Task to complete
What number of lines in the material contain the word "never"? Give that number alone.

Records shown
(** * kasperisager/chromium: a supervisor for a headless Chromium process

    A shallow embedding of the Go package [chromium] (flag.go, chromium.go,
    the diagnostic scanner and the earlier address/port revision of the
    supervisor) together with the properties its specification states.

    Strings are [string] (bytes), Go integers are [Z], [net.IP] is a list
    of bytes, [interface{}] is the inductive [any].  A method on the
    pointer receiver [*chromium] takes the record and the operating-system
    state and returns both with its [outcome].  Calls that leave the
    process (temporary directories, pipes, the directory watcher, the child
    process) take their results from an explicit environment, and so does
    the order in which the cases of the [select] in [Start] become ready:
    the scanner goroutine and the watcher's dispatch loop run concurrently
    with [Start], and what they deliver reaches it through that order. *)

From Stdlib Require Import String Ascii List ZArith NArith Lia Bool.
From Stdlib Require Import Strings.Byte DecimalString DecimalZ DecimalPos.
Import ListNotations.

Local Open Scope string_scope.
Local Open Scope Z_scope.

(** ** Go library functions the package calls *)

(** Go [error] values that reach the package. *)
Inductive NumErrKind := ErrSyntax | ErrRange.

Record Error := mkError { file : string; line : Z; msg : string }.

Inductive error :=
| ErrProcessRunning
| ErrProcessNotRunning
| ErrNoPortAssigned
| ScanError (e : Error)                         (* [*Error] of the scanner *)
| NumError (func num : string) (k : NumErrKind) (* [*strconv.NumError] *)
| OSError (text : string).                      (* os, io, exec and watcher errors *)

(** What a Go call does: it returns, it panics, or it never returns. *)
Inductive outcome (A : Type) :=
| Ret (a : A)
| Panic (text : string)
| Blocked.
Arguments Ret {A} a.
Arguments Panic {A} text.
Arguments Blocked {A}.

Module strconv.

Definition is_digit (c : ascii) : bool :=
  let n := N_of_ascii c in (48 <=? n)%N && (n <=? 57)%N.

Definition digit_val (c : ascii) : Z := Z.of_N (N_of_ascii c) - 48.

(** The digit loop of [ParseUint] in base 10: [inl n] is the value read,
    [inr k] the kind of error the loop stopped on. *)
Fixpoint uint_loop (maxVal : Z) (s : string) (n : Z) : Z + NumErrKind :=
  match s with
  | EmptyString => inl n
  | String d s' =>
      if is_digit d then
        let n1 := n * 10 + digit_val d in
        if maxVal <? n1 then inr ErrRange else uint_loop maxVal s' n1
      else inr ErrSyntax
  end.

(** [strconv.ParseUint(s, 10, bitSize)]: value and error.  On a range
    error the value is the largest one of the size, on a syntax error 0. *)
Definition ParseUint (s : string) (bitSize : Z) : Z * option error :=
  match s with
  | EmptyString => (0, Some (NumError "ParseUint" s ErrSyntax))
  | _ =>
      let maxVal := 2 ^ bitSize - 1 in
      match uint_loop maxVal s 0 with
      | inl n => (n, None)
      | inr ErrRange => (maxVal, Some (NumError "ParseUint" s ErrRange))
      | inr ErrSyntax => (0, Some (NumError "ParseUint" s ErrSyntax))
      end
  end.

(** [strconv.ParseInt(s, 10, bitSize)]: an optional sign, then
    [ParseUint] on the rest, then the signed range check. *)
Definition ParseInt (s : string) (bitSize : Z) : Z * option error :=
  match s with
  | EmptyString => (0, Some (NumError "ParseInt" s ErrSyntax))
  | String c s' =>
      let neg := Ascii.eqb c "-" in
      let rest := if Ascii.eqb c "+" || neg then s' else s in
      match ParseUint rest bitSize with
      | (_, Some (NumError _ _ ErrSyntax)) =>
          (0, Some (NumError "ParseInt" s ErrSyntax))
      | (un, err) =>
          let cutoff := 2 ^ (bitSize - 1) in
          let ranged := match err with Some _ => true | None => false end in
          if negb neg && (ranged || (cutoff <=? un)) then
            (cutoff - 1, Some (NumError "ParseInt" s ErrRange))
          else if neg && (ranged || (cutoff <? un)) then
            (- cutoff, Some (NumError "ParseInt" s ErrRange))
          else (if neg then - un else un, None)
      end
  end.

(** Decimal text of an integer, as [%v] and [strconv.Itoa] print it. *)
Definition Itoa (z : Z) : string := NilZero.string_of_int (Z.to_int z).

End strconv.

Module net.

(** [net.IP] is a byte slice: 4 bytes, or 16 bytes. *)
Definition IP := list byte.

Definition v4InV6Prefix : list byte :=
  [x00; x00; x00; x00; x00; x00; x00; x00; x00; x00; xff; xff].

(** [net.IPv4(a, b, c, d)]: the 16-byte form of an IPv4 address. *)
Definition IPv4 (a b c d : byte) : IP := (v4InV6Prefix ++ [a; b; c; d])%list.

Definition is_zero (b : byte) : bool := Byte.eqb b x00.

(** [ip.To4()]: the 4-byte form, [None] for Go's nil result. *)
Definition To4 (ip : IP) : option (byte * byte * byte * byte) :=
  match ip with
  | [a; b; c; d] => Some (a, b, c, d)
  | [z0; z1; z2; z3; z4; z5; z6; z7; z8; z9; f0; f1; a; b; c; d] =>
      if forallb is_zero [z0; z1; z2; z3; z4; z5; z6; z7; z8; z9]
         && Byte.eqb f0 xff && Byte.eqb f1 xff
      then Some (a, b, c, d) else None
  | _ => None
  end.

Definition uitoa (b : byte) : string := strconv.Itoa (Z.of_N (Byte.to_N b)).

Definition hexDigit (n : N) : string :=
  String (ascii_of_N (if (n <? 10)%N then 48 + n else 87 + n)) "".

(** [appendHex]: lower-case hexadecimal without leading zeros. *)
Definition appendHex (g : N) : string :=
  if (g =? 0)%N then "0"
  else
    let nib j := N.land (N.shiftr g (4 * j)) 15 in
    let from j := (0 <? N.shiftr g (4 * j))%N in
    (if from 3%N then hexDigit (nib 3%N) else "") ++
    (if from 2%N then hexDigit (nib 2%N) else "") ++
    (if from 1%N then hexDigit (nib 1%N) else "") ++
    hexDigit (nib 0%N).

(** [hexString]: two hexadecimal digits a byte. *)
Fixpoint hexString (bs : list byte) : string :=
  match bs with
  | [] => ""
  | b :: t =>
      let n := Byte.to_N b in
      hexDigit (N.shiftr n 4) ++ hexDigit (N.land n 15) ++ hexString t
  end.

(** The eight 16-bit groups of a 16-byte address. *)
Fixpoint groups (bs : list byte) : list N :=
  match bs with
  | hi :: lo :: t => N.lor (N.shiftl (Byte.to_N hi) 8) (Byte.to_N lo) :: groups t
  | _ => []
  end.

Fixpoint zero_run (gs : list N) : nat :=
  match gs with
  | 0%N :: t => S (zero_run t)
  | _ => O
  end.

(** The first longest run of zero groups: its start and its length. *)
Fixpoint longest_run (gs : list N) (i e0 len : nat) : nat * nat :=
  match gs with
  | [] => (e0, len)
  | _ :: t =>
      let r := zero_run gs in
      if (len <? r)%nat then longest_run t (S i) i r
      else longest_run t (S i) e0 len
  end.

(** The groups separated by colons, the run from [e0] to [e1] elided. *)
Fixpoint print_groups (gs : list N) (i e0 e1 : nat) (sep : bool) : string :=
  match gs with
  | [] => ""
  | g :: t =>
      if ((e0 <=? i) && (i <? e1))%nat then
        (if (i =? e0)%nat then "::" else "") ++ print_groups t (S i) e0 e1 false
      else
        (if sep then ":" else "") ++ appendHex g ++ print_groups t (S i) e0 e1 true
  end.

(** [ip.String()]. *)
Definition IP_String (ip : IP) : string :=
  match ip with
  | [] => "<nil>"
  | _ =>
      match To4 ip with
      | Some (a, b, c, d) =>
          uitoa a ++ "." ++ uitoa b ++ "." ++ uitoa c ++ "." ++ uitoa d
      | None =>
          if (length ip =? 16)%nat then
            let gs := groups ip in
            let '(e0, len) := longest_run gs 0 0 0 in
            (* a single zero group is never shortened *)
            if (len <=? 1)%nat then print_groups gs 0 0 0 false
            else print_groups gs 0 e0 (e0 + len) false
          else "?" ++ hexString ip
      end
  end.

End net.

(** ** flag.go *)

(** A Go [interface{}] value, by dynamic type.  [VOther] stands for a value
    of any further type: its type name and the text [%v] prints for it. *)
Inductive any :=
| VBool (b : bool)
| VString (s : string)
| VInt (n : Z)        (* int *)
| VUint16 (n : Z)     (* uint16 *)
| VIP (ip : net.IP)   (* net.IP *)
| VNil                (* the nil interface value *)
| VOther (gotype text : string).

(** [fmt]'s verb [%v]. *)
Definition fmt_v (v : any) : string :=
  match v with
  | VBool b => if b then "true" else "false"
  | VString s => s
  | VInt n => strconv.Itoa n
  | VUint16 n => strconv.Itoa n
  | VIP ip => net.IP_String ip
  | VNil => "<nil>"
  | VOther _ text => text
  end.

Record Flag := mkFlag { Key : string; Value : any }.

(** [func (flag Flag) String() string] *)
Definition Flag_String (flag : Flag) : string :=
  match Value flag with
  | VBool value => if value then "--" ++ Key flag else ""
  | value => "--" ++ Key flag ++ "=" ++ fmt_v value
  end.

Definition Address (address : net.IP) : Flag :=
  mkFlag "remote-debugging-address" (VIP address).

Definition Port (port : Z) : Flag :=
  mkFlag "remote-debugging-port" (VUint16 port).

Definition Data (directory : string) : Flag :=
  mkFlag "user-data-dir" (VString directory).

Definition Size (width height : Z) : Flag :=
  mkFlag "window-size" (VString (fmt_v (VInt width) ++ "," ++ fmt_v (VInt height))).

(** ** Go's [regexp], as far as the scanner's pattern needs it

    A backtracking matcher with the leftmost-first choice of Go's
    [regexp]: alternatives are tried in priority order, repetition is
    greedy, and the first match found is the one reported. *)
Module regexp.

Inductive re :=
| Eps
| Lit (c : ascii)          (* an escaped or plain literal byte *)
| Dot                      (* [.]: any character but a newline *)
| Digit                    (* [\d] *)
| Space                    (* [\s] *)
| Star (r : re)            (* [r*], greedy *)
| Plus (r : re)            (* [r+], greedy *)
| Cat (r1 r2 : re)
| Group (n : nat) (r : re). (* the n-th capturing group *)

Definition is_space (c : ascii) : bool :=
  let n := N_of_ascii c in
  ((n =? 9) || (n =? 10) || (n =? 12) || (n =? 13) || (n =? 32))%N.

Definition is_newline (c : ascii) : bool := (N_of_ascii c =? 10)%N.

(** Captured texts, the most recent capture of a group first. *)
Definition caps := list (nat * string).
Definition cont := string -> caps -> option caps.

Definition one (p : ascii -> bool) (k : cont) : cont :=
  fun s c =>
    match s with
    | String x s' => if p x then k s' c else None
    | EmptyString => None
    end.

(** Greedy repetition of [step]: one more round that consumes input is
    tried before the continuation. *)
Fixpoint loop (fuel : nat) (step : cont -> cont) (k : cont) : cont :=
  fun s c =>
    match fuel with
    | O => k s c
    | S fuel' =>
        let again : cont := fun s' c' =>
          if (String.length s' <? String.length s)%nat
          then loop fuel' step k s' c' else None in
        match step again s c with
        | Some r => Some r
        | None => k s c
        end
    end.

Answer for this exercise
2